Exercise requirements:
Could you output all of the records below exactly as they appear?

========

(** * The insert mutation field of postgraphql

    A shallow embedding of [src/graphql/mutation/createInsertMutationField.js]
    and the properties its specification states about it.

    JavaScript values are a first-order datatype, objects that the code
    mutates live in a store and are passed around by reference, and a
    resolver is a function into an error monad: a thrown exception or a
    rejected promise is [Throw], a returned value or a fulfilled promise
    is [Ok]. *)

From Stdlib Require Import String Ascii List Bool Arith Lia DecimalString.
From Stdlib Require Import Floats.SpecFloat.
From stdpp Require Import base option gmap strings list fin_maps.

Set Warnings "-register-all".
Local Open Scope string_scope.

(** ** JavaScript values *)

(** A number is an IEEE double: [spec_float] has the two zeros, the
    infinities, NaN and the finite values. *)
Inductive value : Type :=
| VUndefined
| VNull
| VBool (b : bool)
| VNumber (x : spec_float)
| VString (s : string)
| VArray (xs : list value)
| VObject (o : list (string * value))
| VBuiltin (name : string).         (* a function or object of the runtime *)

(** ToBoolean: [undefined], [null], [false], [+0], [-0], [NaN] and the
    empty string are falsy, everything else (every array, every object and
    every function too) is truthy. *)
Definition truthy (v : value) : bool :=
  match v with
  | VUndefined | VNull => false
  | VBool b => b
  | VNumber (S754_zero _) | VNumber S754_nan => false
  | VNumber _ => true
  | VString s => negb (String.eqb s EmptyString)
  | VArray _ | VObject _ | VBuiltin _ => true
  end.

(** Number literals used in the examples. *)
Definition num (n : positive) : value := VNumber (S754_finite false n 0).

(** ** Exceptions and the error monad *)

Inductive error : Type :=
| TypeError (msg : string)          (* raised by the JavaScript runtime *)
| DatabaseError (e : value)         (* whatever the database client rejects with *)
| DanglingReference.                (* a reference outside the store: no JS counterpart *)

Inductive result (A : Type) : Type :=
| Ok (a : A)
| Throw (e : error).
Arguments Ok {A} a.
Arguments Throw {A} e.

#[global] Instance result_ret : MRet result := @Ok.
#[global] Instance result_bind : MBind result := λ A B f m,
  match m with
  | Ok a => f a
  | Throw e => Throw e
  end.
#[global] Instance result_fmap : FMap result := λ A B f m,
  match m with
  | Ok a => Ok (f a)
  | Throw e => Throw e
  end.

(** ** GraphQL types

    graphql-js refuses to wrap a non-null type in [GraphQLNonNull], so a
    type is a nullable type or one non-null wrapper around a nullable
    type. *)
Inductive NullableType : Type :=
| Named (n : string)
| GraphQLList (ofType : GraphQLType)
with GraphQLType : Type :=
| Nullable (ty : NullableType)
| GraphQLNonNull (ofType : NullableType).

Definition getNullableType (ty : GraphQLType) : GraphQLType :=
  match ty with
  | GraphQLNonNull ofType => Nullable ofType
  | Nullable _ => ty
  end.

(** lodash's [identity] and [constant]. *)
Definition identity {A} (x : A) : A := x.
Definition constant {A B} (x : A) : B → A := λ _, x.

Definition isNullable (ty : GraphQLType) : bool :=
  match ty with
  | Nullable _ => true
  | GraphQLNonNull _ => false
  end.

(** ** Table and column metadata (the catalog, consumed read-only) *)

Record Schema : Type := { schemaName : string }.

Module Column.
Record t : Type := {
  name : string;                  (* the SQL name, [column.name] *)
  getFieldName : string;          (* the API-facing name *)
  hasDefault : bool;
  description : option string;
}.
End Column.

Module Table.
Record t : Type := {
  schema : Schema;
  getIdentifier : string;         (* schema-qualified, already escaped *)
  getTypeName : string;
  getMarkdownTypeName : string;
  getFieldName : string;
  getColumns : list Column.t;
  getPrimaryKeys : list Column.t;
}.
End Table.

(** ** Objects and the store

    A row handed over by the database client is an object with string-keyed
    properties; the only symbol-keyed property the code touches is
    [$$rowTable]. *)
Record JSObject : Type := {
  props : gmap string value;
  rowTable : option Table.t;        (* the [$$rowTable] property, if set *)
}.

Abbreviation loc := positive.
Abbreviation store := (gmap positive JSObject).

(** What a plain object inherits from [Object.prototype]: the function
    [Object] under [constructor], the prototype's methods under their names
    and the prototype itself under [__proto__]. *)
Definition objectPrototype (k : string) : option value :=
  if String.eqb k "constructor" then Some (VBuiltin "Object")
  else if String.eqb k "__proto__" then Some (VBuiltin "Object.prototype")
  else if bool_decide
            (k ∈ ["toString"; "toLocaleString"; "valueOf"; "hasOwnProperty";
                  "isPrototypeOf"; "propertyIsEnumerable"; "__defineGetter__";
                  "__defineSetter__"; "__lookupGetter__"; "__lookupSetter__"])
  then Some (VBuiltin ("Object.prototype." +:+ k))
  else None.

(** [o[k]] on a plain object (a row, an input): its own property [k] if it
    has one, else what it inherits from [Object.prototype], else
    [undefined]. *)
Definition get (o : gmap string value) (k : string) : value :=
  match o !! k with
  | Some v => v
  | None => default VUndefined (objectPrototype k)
  end.

(** [output[k]] where [output] is [null] or a reference to a row. Reading a
    property of [null] throws a [TypeError]. *)
Definition getProp (σ : store) (output : option loc) (k : string) : result value :=
  match output with
  | None => Throw (TypeError "Cannot read property of null")
  | Some r =>
      match σ !! r with
      | Some o => Ok (get (props o) k)
      | None => Throw DanglingReference
      end
  end.

(** ** The payload's edge field: [resolveNewEdge] *)

(** What [resolveInsert] resolves to, and so the source value of the
    payload's fields. *)
Record InsertOutcome : Type := {
  output : option loc;              (* [null] or the inserted row *)
  clientMutationId : value;
}.

(** The edge field's arguments. [orderBy] is a value of the table's
    ordering enum, a name, or [undefined] when the argument is left out. *)
Record EdgeArgs : Type := { orderBy : option string }.

Record Edge : Type := {
  cursor : value;
  node : option loc;
}.

Definition resolveNewEdge (table : Table.t) (σ : store)
    (source : InsertOutcome) (args : EdgeArgs) : result Edge :=
  let output := output source in
  let fromPrimaryKeys :=
    let primaryKeys := Table.getPrimaryKeys table in
    VArray <$> mapM (λ column, getProp σ output (Column.name column)) primaryKeys in
  cursor ←
    match orderBy args with
    | Some k =>
        (* [if (orderBy)]: a string is truthy unless it is empty *)
        if truthy (VString k) then getProp σ output k else fromPrimaryKeys
    | None => fromPrimaryKeys
    end;
  mret {| cursor := cursor; node := output |}.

========

Written answer:
(** * The insert mutation field of postgraphql

    A shallow embedding of [src/graphql/mutation/createInsertMutationField.js]
    and the properties its specification states about it.

    JavaScript values are a first-order datatype, objects that the code
    mutates live in a store and are passed around by reference, and a
    resolver is a function into an error monad: a thrown exception or a
    rejected promise is [Throw], a returned value or a fulfilled promise
    is [Ok]. *)

From Stdlib Require Import String Ascii List Bool Arith Lia DecimalString.
From Stdlib Require Import Floats.SpecFloat.
From stdpp Require Import base option gmap strings list fin_maps.

Set Warnings "-register-all".
Local Open Scope string_scope.

(** ** JavaScript values *)

(** A number is an IEEE double: [spec_float] has the two zeros, the
    infinities, NaN and the finite values. *)
Inductive value : Type :=
| VUndefined
| VNull
| VBool (b : bool)
| VNumber (x : spec_float)
| VString (s : string)
| VArray (xs : list value)
| VObject (o : list (string * value))
| VBuiltin (name : string).         (* a function or object of the runtime *)

(** ToBoolean: [undefined], [null], [false], [+0], [-0], [NaN] and the
    empty string are falsy, everything else (every array, every object and
    every function too) is truthy. *)
Definition truthy (v : value) : bool :=
  match v with
  | VUndefined | VNull => false
  | VBool b => b
  | VNumber (S754_zero _) | VNumber S754_nan => false
  | VNumber _ => true
  | VString s => negb (String.eqb s EmptyString)
  | VArray _ | VObject _ | VBuiltin _ => true
  end.

(** Number literals used in the examples. *)
Definition num (n : positive) : value := VNumber (S754_finite false n 0).

(** ** Exceptions and the error monad *)

Inductive error : Type :=
| TypeError (msg : string)          (* raised by the JavaScript runtime *)
| DatabaseError (e : value)         (* whatever the database client rejects with *)
| DanglingReference.                (* a reference outside the store: no JS counterpart *)

Inductive result (A : Type) : Type :=
| Ok (a : A)
| Throw (e : error).
Arguments Ok {A} a.
Arguments Throw {A} e.

#[global] Instance result_ret : MRet result := @Ok.
#[global] Instance result_bind : MBind result := λ A B f m,
  match m with
  | Ok a => f a
  | Throw e => Throw e
  end.
#[global] Instance result_fmap : FMap result := λ A B f m,
  match m with
  | Ok a => Ok (f a)
  | Throw e => Throw e
  end.

(** ** GraphQL types

    graphql-js refuses to wrap a non-null type in [GraphQLNonNull], so a
    type is a nullable type or one non-null wrapper around a nullable
    type. *)
Inductive NullableType : Type :=
| Named (n : string)
| GraphQLList (ofType : GraphQLType)
with GraphQLType : Type :=
| Nullable (ty : NullableType)
| GraphQLNonNull (ofType : NullableType).

Definition getNullableType (ty : GraphQLType) : GraphQLType :=
  match ty with
  | GraphQLNonNull ofType => Nullable ofType
  | Nullable _ => ty
  end.

(** lodash's [identity] and [constant]. *)
Definition identity {A} (x : A) : A := x.
Definition constant {A B} (x : A) : B → A := λ _, x.

Definition isNullable (ty : GraphQLType) : bool :=
  match ty with
  | Nullable _ => true
  | GraphQLNonNull _ => false
  end.

(** ** Table and column metadata (the catalog, consumed read-only) *)

Record Schema : Type := { schemaName : string }.

Module Column.
Record t : Type := {
  name : string;                  (* the SQL name, [column.name] *)
  getFieldName : string;          (* the API-facing name *)
  hasDefault : bool;
  description : option string;
}.
End Column.

Module Table.
Record t : Type := {
  schema : Schema;
  getIdentifier : string;         (* schema-qualified, already escaped *)
  getTypeName : string;
  getMarkdownTypeName : string;
  getFieldName : string;
  getColumns : list Column.t;
  getPrimaryKeys : list Column.t;
}.
End Table.

(** ** Objects and the store

    A row handed over by the database client is an object with string-keyed
    properties; the only symbol-keyed property the code touches is
    [$$rowTable]. *)
Record JSObject : Type := {
  props : gmap string value;
  rowTable : option Table.t;        (* the [$$rowTable] property, if set *)
}.

Abbreviation loc := positive.
Abbreviation store := (gmap positive JSObject).

(** What a plain object inherits from [Object.prototype]: the function
    [Object] under [constructor], the prototype's methods under their names
    and the prototype itself under [__proto__]. *)
Definition objectPrototype (k : string) : option value :=
  if String.eqb k "constructor" then Some (VBuiltin "Object")
  else if String.eqb k "__proto__" then Some (VBuiltin "Object.prototype")
  else if bool_decide
            (k ∈ ["toString"; "toLocaleString"; "valueOf"; "hasOwnProperty";
                  "isPrototypeOf"; "propertyIsEnumerable"; "__defineGetter__";
                  "__defineSetter__"; "__lookupGetter__"; "__lookupSetter__"])
  then Some (VBuiltin ("Object.prototype." +:+ k))
  else None.

(** [o[k]] on a plain object (a row, an input): its own property [k] if it
    has one, else what it inherits from [Object.prototype], else
    [undefined]. *)
Definition get (o : gmap string value) (k : string) : value :=
  match o !! k with
  | Some v => v
  | None => default VUndefined (objectPrototype k)
  end.

(** [output[k]] where [output] is [null] or a reference to a row. Reading a
    property of [null] throws a [TypeError]. *)
Definition getProp (σ : store) (output : option loc) (k : string) : result value :=
  match output with
  | None => Throw (TypeError "Cannot read property of null")
  | Some r =>
      match σ !! r with
      | Some o => Ok (get (props o) k)
      | None => Throw DanglingReference
      end
  end.

(** ** The payload's edge field: [resolveNewEdge] *)

(** What [resolveInsert] resolves to, and so the source value of the
    payload's fields. *)
Record InsertOutcome : Type := {
  output : option loc;              (* [null] or the inserted row *)
  clientMutationId : value;
}.

(** The edge field's arguments. [orderBy] is a value of the table's
    ordering enum, a name, or [undefined] when the argument is left out. *)
Record EdgeArgs : Type := { orderBy : option string }.

Record Edge : Type := {
  cursor : value;
  node : option loc;
}.

Definition resolveNewEdge (table : Table.t) (σ : store)
    (source : InsertOutcome) (args : EdgeArgs) : result Edge :=
  let output := output source in
  let fromPrimaryKeys :=
    let primaryKeys := Table.getPrimaryKeys table in
    VArray <$> mapM (λ column, getProp σ output (Column.name column)) primaryKeys in
  cursor ←
    match orderBy args with
    | Some k =>
        (* [if (orderBy)]: a string is truthy unless it is empty *)
        if truthy (VString k) then getProp σ output k else fromPrimaryKeys
    | None => fromPrimaryKeys
    end;
  mret {| cursor := cursor; node := output |}.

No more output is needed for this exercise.